Data records START
(* ===== verification/Xwing.v ===== *)
(** X-Wing: ML-KEM-768 and X25519 with a combiner.

    Models [src/src/cloudflare/circl/kem/xwing/xwing.go] and [xwing/scheme.go].  A private key is
    the seed it is derived from; the shared key is a hash of the two shared keys, the X25519
    ciphertext and public key, and a label. *)

From S2P Require Import Prelude Outcome Bits Subtle Xof Vec KyberField KyberPoly KyberPack KyberNTT.
From S2P Require Import KyberPke KyberCorrect KyberDecrypt KyberKeys Kem MlKem MlKemCorrect XKem.
Open Scope Z_scope.

Record XwPublicKey := mkXwPublicKey { xw_pm : KemPublicKey; xw_px : list Z }.

Record XwPrivateKey := mkXwPrivateKey {
  xw_seed : list Z;
  xw_m : KemPrivateKey;
  xw_x : list Z;
  xw_xpk : list Z;
}.

Definition XwSeedSize : nat := 32.
Definition XwPublicKeySize : nat := 1216.
Definition XwPrivateKeySize : nat := 32.
Definition XwEncapsulationSeedSize : nat := 64.
Definition XwSharedKeySize : nat := 32.
Definition XwCiphertextSize : nat := 1120.

(** The label of the combiner, the ASCII drawing of the source. *)
Definition xwLabel : list Z := [92; 46; 47; 47; 94; 92].

Section Xwing.

Context {H : Type} {Ops : XofOps H}.
Context {R : Type} {Rd : Reader R}.
Context {Dh : DhOps}.
Context (fuel : nat).

Abbreviation mode := Kyber768.

Definition combiner (ssm ssx ctx pkx : list Z) : outcome (list Z) :=
  digest Sha3_256 XwSharedKeySize [ssm; ssx; ctx; pkx; xwLabel].

Definition XwPrivateKey_Pack (sk : XwPrivateKey) : list Z := sk.(xw_seed).

Definition XwPublicKey_Pack (pk : XwPublicKey) : outcome (list Z) :=
  b ← KemPublicKey_Pack pk.(xw_pm); Ret (b ++ pk.(xw_px)).

Definition xw_deriveKeyPair (seed : list Z) : outcome (XwPublicKey * XwPrivateKey) :=
  if negb (length seed =? XwSeedSize)%nat then Panic
  else
    h ← xof_write (xof_new Shake256) seed;
    '(seedm, h) ← xof_read h KeySeedSize;
    '(x, _) ← xof_read h 32;
    '(pkm, skm) ← MLKEM_NewKeyFromSeed mode fuel seedm;
    let px := KeyGen x25519Kem x in
    Ret (mkXwPublicKey pkm px, mkXwPrivateKey (copyInto 32 seed) skm x px).

Definition xw_GenerateKeyPair (r : R) : outcome ((XwPublicKey * XwPrivateKey + kemError) * R) :=
  match readFull XwSeedSize r with
  | (None, r) => Ret (inr ErrRand, r)
  | (Some seed, r) => ks ← xw_deriveKeyPair seed; Ret (inl ks, r)
  end.

(** [lct] and [lss] are the lengths of the slices to be filled, [rand] the bytes read when the seed
    is nil. *)
Definition xw_EncapsulateTo (pk : XwPublicKey) (lct lss : nat) (seed rand : option (list Z))
    : outcome (list Z * list Z) :=
  seed ← match seed with
         | None => deref rand
         | Some seed => if (length seed =? XwEncapsulationSeedSize)%nat then Ret seed else Panic
         end;
  if negb (lct =? XwCiphertextSize)%nat then Panic
  else if negb (lss =? XwSharedKeySize)%nat then Panic
  else
    let seedm := copyInto 32 (take 32 seed) in
    let ekx := copyInto 32 (drop 32 seed) in
    let ctx := KeyGen x25519Kem ekx in
    let '(ssx, _) := Shared x25519Kem ekx pk.(xw_px) in
    '(ctm, ssm) ← MLKEM_EncapsulateTo mode pk.(xw_pm) (KyberPke.CiphertextSize mode) SharedKeySize
                    (Some seedm) None;
    ss ← combiner ssm ssx ctx pk.(xw_px);
    Ret (ctm ++ ctx, ss).

Definition xw_DecapsulateTo (sk : XwPrivateKey) (lss : nat) (ct : list Z) : outcome (list Z) :=
  if negb (length ct =? XwCiphertextSize)%nat then Panic
  else if negb (lss =? XwSharedKeySize)%nat then Panic
  else
    let ctm := take (KyberPke.CiphertextSize mode) ct in
    let ctx := copyInto 32 (drop (KyberPke.CiphertextSize mode) ct) in
    ssm ← MLKEM_DecapsulateTo mode sk.(xw_m) SharedKeySize ctm;
    let '(ssx, _) := Shared x25519Kem sk.(xw_x) ctx in
    combiner ssm ssx ctx sk.(xw_xpk).

(** The receiver is a fresh key; a wrong size is a panic, a failed key check an error. *)
Definition XwPublicKey_Unpack (buf : list Z) : outcome (XwPublicKey + kemError) :=
  if negb (length buf =? XwPublicKeySize)%nat then Panic
  else
    let px := copyInto 32 (drop (KyberPke.PublicKeySize mode) buf) in
    r ← MLKEM_PublicKey_Unpack mode fuel (take (KyberPke.PublicKeySize mode) buf);
    match r with
    | inr err => Ret (inr err)
    | inl pm => Ret (inl (mkXwPublicKey pm px))
    end.

Definition XwPrivateKey_Unpack (buf : list Z) : outcome XwPrivateKey :=
  '(_, sk) ← xw_deriveKeyPair buf; Ret sk.

(** [xwing.Encapsulate] and [xwing.Decapsulate] on packed keys. *)
Definition xw_EncapsulatePacked (pk : list Z) (seed rand : option (list Z))
    : outcome (list Z * list Z + kemError) :=
  r ← XwPublicKey_Unpack pk;
  match r with
  | inr err => Ret (inr err)
  | inl pub =>
      '(ct, ss) ← xw_EncapsulateTo pub XwCiphertextSize XwSharedKeySize seed rand;
      Ret (inl (ss, ct))
  end.

Definition xw_DecapsulatePacked (ct sk : list Z) : outcome (list Z) :=
  priv ← XwPrivateKey_Unpack sk;
  xw_DecapsulateTo priv XwSharedKeySize ct.

(** *** scheme.go *)

Definition xw_EncapsulateDeterministically (pk : option XwPublicKey) (seed : list Z)
    : outcome (list Z * list Z + kemError) :=
  if negb (length seed =? XwEncapsulationSeedSize)%nat then Ret (inr ErrSeedSize)
  else
    match pk with
    | None => Ret (inr ErrTypeMismatch)
    | Some pub =>
        ctss ← xw_EncapsulateTo pub XwCiphertextSize XwSharedKeySize (Some seed) None;
        Ret (inl ctss)
    end.

Definition xw_Encapsulate (pk : option XwPublicKey) (r : R)
    : outcome ((list Z * list Z + kemError) * R) :=
  match readFull XwEncapsulationSeedSize r with
  | (None, r) => Ret (inr ErrRand, r)
  | (Some seed, r) => res ← xw_EncapsulateDeterministically pk seed; Ret (res, r)
  end.

Definition xw_Decapsulate (sk : option XwPrivateKey) (ct : list Z) : outcome (list Z + kemError) :=
  if negb (length ct =? XwCiphertextSize)%nat then Ret (inr ErrCiphertextSize)
  else
    match sk with
    | None => Ret (inr ErrTypeMismatch)
    | Some priv => ss ← xw_DecapsulateTo priv XwSharedKeySize ct; Ret (inl ss)
    end.

Definition xw_UnmarshalBinaryPublicKey (buf : list Z) : outcome (XwPublicKey + kemError) :=
  if negb (length buf =? XwPublicKeySize)%nat then Ret (inr ErrPubKeySize)
  else XwPublicKey_Unpack buf.

Definition xw_UnmarshalBinaryPrivateKey (buf : list Z) : outcome (XwPrivateKey + kemError) :=
  if negb (length buf =? XwPrivateKeySize)%nat then Ret (inr ErrPrivKeySize)
  else sk ← XwPrivateKey_Unpack buf; Ret (inl sk).

Definition XwPrivateKey_Equal (sk : XwPrivateKey) (other : option XwPrivateKey) : outcome bool :=
  match other with
  | None => Ret false
  | Some oth =>
      b ← KemPrivateKey_Equal mode sk.(xw_m) (Some oth.(xw_m));
      Ret (b && (ConstantTimeCompare oth.(xw_x) sk.(xw_x) =? 1))
  end.

Definition XwPublicKey_Equal (pk : XwPublicKey) (other : option XwPublicKey) : bool :=
  match other with
  | None => false
  | Some oth =>
      KemPublicKey_Equal pk.(xw_pm) (Some oth.(xw_pm)) && bool_decide (pk.(xw_px) = oth.(xw_px))
  end.

Definition XwPrivateKey_Public (sk : XwPrivateKey) : XwPublicKey :=
  mkXwPublicKey (KemPrivateKey_Public sk.(xw_m)) sk.(xw_xpk).
(* ===== verification/Words.v ===== *)
(** Arithmetic on 64-bit words.

    Models [Add64], [Sub64] and [Mul64] of [src/src/math/bits/bits.go], which give the carry, the borrow
    and the high half of a product with bit operations on words, and their arithmetic meaning, which turns the
    correctness of a computation on several words into linear arithmetic. *)

From S2P Require Import Prelude Bits.
Open Scope Z_scope.

Definition Add64 (x y carry : Z) : Z * Z :=
  let sum := u64 (u64 (x + y) + carry) in
  (sum, Z.shiftr (Z.lor (Z.land x y) (Z.ldiff (Z.lor x y) sum)) 63).

(** The borrow of [Sub64]. *)
Definition subBorrow (x y borrow : Z) : Z :=
  let diff := u64 (u64 (x - y) - borrow) in
  Z.shiftr (Z.lor (Z.land (u64 (Z.lnot x)) y) (Z.land (u64 (Z.lnot (Z.lxor x y))) diff)) 63.

Definition Sub64 (x y borrow : Z) : Z * Z :=
  (u64 (u64 (x - y) - borrow), subBorrow x y borrow).

Definition Mul64 (x y : Z) : Z * Z :=
  let mask32 := 4294967295 in
  let x0 := Z.land x mask32 in
  let x1 := Z.shiftr x 32 in
  let y0 := Z.land y mask32 in
  let y1 := Z.shiftr y 32 in
  let w0 := u64 (x0 * y0) in
  let t := u64 (u64 (x1 * y0) + Z.shiftr w0 32) in
  let w1 := Z.land t mask32 in
  let w2 := Z.shiftr t 32 in
  let w1 := u64 (w1 + u64 (x0 * y1)) in
  let hi := u64 (u64 (u64 (x1 * y1) + w2) + Z.shiftr w1 32) in
  let lo := u64 (x * y) in
  (hi, lo).

Definition isWord (x : Z) : Prop := 0 <= x < 18446744073709551616.

(** ** The top bit *)

Lemma top_bit x : 0 <= x < 2 ^ 64 -> Z.testbit x 63 = (2 ^ 63 <=? x).
Proof.
  intros Hx. rewrite Z.testbit_eqb by lia. destruct (Z.leb_spec (2 ^ 63) x).
  - replace (x / 2 ^ 63) with 1; [done|]. pow_literals. zdm.
  - rewrite Z.div_small by lia. done.
Qed.

Lemma shiftr_top x : 0 <= x < 2 ^ 64 -> Z.shiftr x 63 = Z.b2z (Z.testbit x 63).
Proof.
  intros Hx. rewrite top_bit, Z.shiftr_div_pow2 by lia. destruct (Z.leb_spec (2 ^ 63) x); cbn [Z.b2z].
  - pow_literals. zdm.
  - apply Z.div_small. lia.
Qed.

Lemma u64_lnot_bit x : Z.testbit (u64 (Z.lnot x)) 63 = negb (Z.testbit x 63).
Proof.
  unfold u64. change 18446744073709551615 with (Z.ones 64). rewrite Z.land_spec, Z.ones_spec_low by lia.
  by rewrite andb_true_r, Z.lnot_spec.
Qed.

(** Bit operations stay within [n] bits. *)
Lemma range_ones n x : 0 <= n -> 0 <= x < 2 ^ n <-> x = Z.land x (Z.ones n).
Proof.
  intros Hn. rewrite Z.land_ones by lia. split; [intros; by rewrite Z.mod_small|].
  intros ->. apply Z.mod_pos_bound. lia.
Qed.

Lemma land_range n x y : 0 <= n -> 0 <= x < 2 ^ n -> 0 <= Z.land x y < 2 ^ n.
Proof.
  intros Hn Hx%range_ones; [|done]. apply range_ones; [done|]. rewrite Hx at 1. rewrite <-!Z.land_assoc.
  f_equal. apply Z.land_comm.
Qed.

Lemma lor_range n x y : 0 <= n -> 0 <= x < 2 ^ n -> 0 <= y < 2 ^ n -> 0 <= Z.lor x y < 2 ^ n.
Proof.
  intros Hn Hx%range_ones Hy%range_ones; [|done..]. apply range_ones; [done|].
  by rewrite Z.land_lor_distr_l, <-Hx, <-Hy.
Qed.

Lemma land_word x y : 0 <= x < 2 ^ 64 -> 0 <= Z.land x y < 2 ^ 64.
Proof. by apply land_range. Qed.

Lemma lor_word x y : 0 <= x < 2 ^ 64 -> 0 <= y < 2 ^ 64 -> 0 <= Z.lor x y < 2 ^ 64.
Proof. by apply lor_range. Qed.

Lemma ldiff_word x y : 0 <= x < 2 ^ 64 -> 0 <= Z.ldiff x y < 2 ^ 64.
Proof. intros Hx. rewrite Z.ldiff_land. by apply land_word. Qed.

(** ** What the operations compute *)

Lemma subBorrow_spec x y b :
  0 <= x < 2 ^ 64 -> 0 <= y < 2 ^ 64 -> 0 <= b <= 1 ->
  subBorrow x y b = if x <? y + b then 1 else 0.
Proof.
  intros Hx Hy Hb. unfold subBorrow. set (d := u64 (u64 (x - y) - b)).
  assert (0 <= d < 2 ^ 64) as Hd by apply u64_range.
  rewrite shiftr_top by (apply lor_word; apply land_word, u64_range).
  rewrite Z.lor_spec, !Z.land_spec, !u64_lnot_bit, Z.lxor_spec, !top_bit by done.
  unfold d in *. clear d. rewrite !u64_mod in *. pow_literals.
  assert ((x - y) mod 18446744073709551616 = if x <? y then x - y + 18446744073709551616 else x - y) as E
    by (destruct (Z.ltb_spec x y); zdm). rewrite E in *. clear E.
  destruct (Z.ltb_spec x y), (Z.ltb_spec x (y + b)); try lia;
    repeat match goal with |- context [?a <=? ?c] => destruct (Z.leb_spec a c); simpl end; try done; zdm.
Qed.

Lemma addCarry_spec x y b :
  0 <= x < 2 ^ 64 -> 0 <= y < 2 ^ 64 -> 0 <= b <= 1 ->
  (Add64 x y b).2 = if x + y + b <? 2 ^ 64 then 0 else 1.
Proof.
  intros Hx Hy Hb. unfold Add64. cbn [snd]. set (s := u64 (u64 (x + y) + b)).
  assert (0 <= s < 2 ^ 64) as Hs by apply u64_range.
  rewrite shiftr_top by (apply lor_word; [by apply land_word|by apply ldiff_word, lor_word]).
  rewrite Z.lor_spec, Z.land_spec, Z.ldiff_spec, Z.lor_spec, !top_bit by done.
  assert (s = if x + y + b <? 2 ^ 64 then x + y + b else x + y + b - 2 ^ 64) as E.
  { unfold s. rewrite !u64_mod. rewrite Zplus_mod_idemp_l. pow_literals. pow_literals.
    destruct (Z.ltb_spec (x + y + b) 18446744073709551616); zdm. }
  rewrite E. clear E Hs s. destruct (Z.ltb_spec (x + y + b) (2 ^ 64)).
  all: repeat match goal with |- context [?a <=? ?c] => destruct (Z.leb_spec a c); simpl end; try done; lia.
Qed.

Lemma Add64_spec x y b :
  isWord x -> isWord y -> 0 <= b <= 1 ->
  exists s c, Add64 x y b = (s, c) /\ isWord s /\ 0 <= c <= 1 /\ s + 18446744073709551616 * c = x + y + b.
Proof.
  intros Hx Hy Hb. pose proof (addCarry_spec x y b Hx Hy Hb) as E. unfold Add64 in *. cbn [snd] in E.
  eexists _, _. split; [reflexivity|]. split; [apply u64_range|]. rewrite E. unfold isWord in *.
  rewrite !u64_mod, Zplus_mod_idemp_l. change (2 ^ 64) with 18446744073709551616.
  destruct (Z.ltb_spec (x + y + b) 18446744073709551616); (split; [lia|zdm]).
Qed.

Lemma Sub64_spec x y b :
  isWord x -> isWord y -> 0 <= b <= 1 ->
  exists d c, Sub64 x y b = (d, c) /\ isWord d /\ 0 <= c <= 1 /\ d - 18446744073709551616 * c = x - y - b.
Proof.
  intros Hx Hy Hb. pose proof (subBorrow_spec x y b Hx Hy Hb) as E. unfold Sub64.
  eexists _, _. split; [reflexivity|]. split; [apply u64_range|]. rewrite E. unfold isWord in *.
  rewrite !u64_mod, Zminus_mod_idemp_l. destruct (Z.ltb_spec x (y + b)); (split; [lia|zdm]).
Qed.

Lemma prod_bound a b : 0 <= a < 4294967296 -> 0 <= b < 4294967296 -> 0 <= a * b <= 18446744065119617025.
Proof. nia. Qed.

(** The schoolbook product of the halves. *)
Lemma Mul64_spec x y :
  isWord x -> isWord y ->
  exists h l, Mul64 x y = (h, l) /\ isWord h /\ isWord l /\ l + 18446744073709551616 * h = x * y /\
    x * y <= 18446744073709551615 * 18446744073709551615.
Proof.
  unfold isWord. intros Hx Hy. unfold Mul64. change 4294967295 with (Z.ones 32).
  rewrite !Z.land_ones, !Z.shiftr_div_pow2 by lia. change (2 ^ 32) with 4294967296.
  set (x0 := x mod 4294967296). set (x1 := x / 4294967296). set (y0 := y mod 4294967296). set (y1 := y / 4294967296).
  assert (0 <= x0 < 4294967296 /\ 0 <= x1 < 4294967296 /\ x = x0 + 4294967296 * x1) as (Hx0 & Hx1 & Ex)
    by (unfold x0, x1; zdm).
  assert (0 <= y0 < 4294967296 /\ 0 <= y1 < 4294967296 /\ y = y0 + 4294967296 * y1) as (Hy0 & Hy1 & Ey)
    by (unfold y0, y1; zdm).
  pose proof (prod_bound x0 y0 Hx0 Hy0) as P00. pose proof (prod_bound x1 y0 Hx1 Hy0) as P10.
  pose proof (prod_bound x0 y1 Hx0 Hy1) as P01. pose proof (prod_bound x1 y1 Hx1 Hy1) as P11.
  assert (x * y = x0 * y0 + 4294967296 * (x1 * y0 + x0 * y1) + 18446744073709551616 * (x1 * y1)) as E
    by (rewrite Ex, Ey; ring).
  rewrite E. clearbody x0 x1 y0 y1. clear Ex Ey E Hx Hy x y.
  generalize dependent (x0 * y0). generalize dependent (x1 * y0). generalize dependent (x0 * y1).
  generalize dependent (x1 * y1). clear. intros p11 H11 p01 H01 p10 H10 p00 H00.
  eexists _, _. split; [reflexivity|]. split; [apply u64_range|]. split; [apply u64_range|]. split; [|lia].
  rewrite !u64_mod. rewrite (Z.mod_small p00), (Z.mod_small p10), (Z.mod_small p01), (Z.mod_small p11) by lia. zdm.
Qed.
Data records END
Using only the entries above, output the line with "(** ** What the operations compute *)", the line with "assert (s = if", and all lines between them, exactly as they stand.

Output
(** ** What the operations compute *)

Lemma subBorrow_spec x y b :
  0 <= x < 2 ^ 64 -> 0 <= y < 2 ^ 64 -> 0 <= b <= 1 ->
  subBorrow x y b = if x <? y + b then 1 else 0.
Proof.
  intros Hx Hy Hb. unfold subBorrow. set (d := u64 (u64 (x - y) - b)).
  assert (0 <= d < 2 ^ 64) as Hd by apply u64_range.
  rewrite shiftr_top by (apply lor_word; apply land_word, u64_range).
  rewrite Z.lor_spec, !Z.land_spec, !u64_lnot_bit, Z.lxor_spec, !top_bit by done.
  unfold d in *. clear d. rewrite !u64_mod in *. pow_literals.
  assert ((x - y) mod 18446744073709551616 = if x <? y then x - y + 18446744073709551616 else x - y) as E
    by (destruct (Z.ltb_spec x y); zdm). rewrite E in *. clear E.
  destruct (Z.ltb_spec x y), (Z.ltb_spec x (y + b)); try lia;
    repeat match goal with |- context [?a <=? ?c] => destruct (Z.leb_spec a c); simpl end; try done; zdm.
Qed.

Lemma addCarry_spec x y b :
  0 <= x < 2 ^ 64 -> 0 <= y < 2 ^ 64 -> 0 <= b <= 1 ->
  (Add64 x y b).2 = if x + y + b <? 2 ^ 64 then 0 else 1.
Proof.
  intros Hx Hy Hb. unfold Add64. cbn [snd]. set (s := u64 (u64 (x + y) + b)).
  assert (0 <= s < 2 ^ 64) as Hs by apply u64_range.
  rewrite shiftr_top by (apply lor_word; [by apply land_word|by apply ldiff_word, lor_word]).
  rewrite Z.lor_spec, Z.land_spec, Z.ldiff_spec, Z.lor_spec, !top_bit by done.
  assert (s = if x + y + b <? 2 ^ 64 then x + y + b else x + y + b - 2 ^ 64) as E.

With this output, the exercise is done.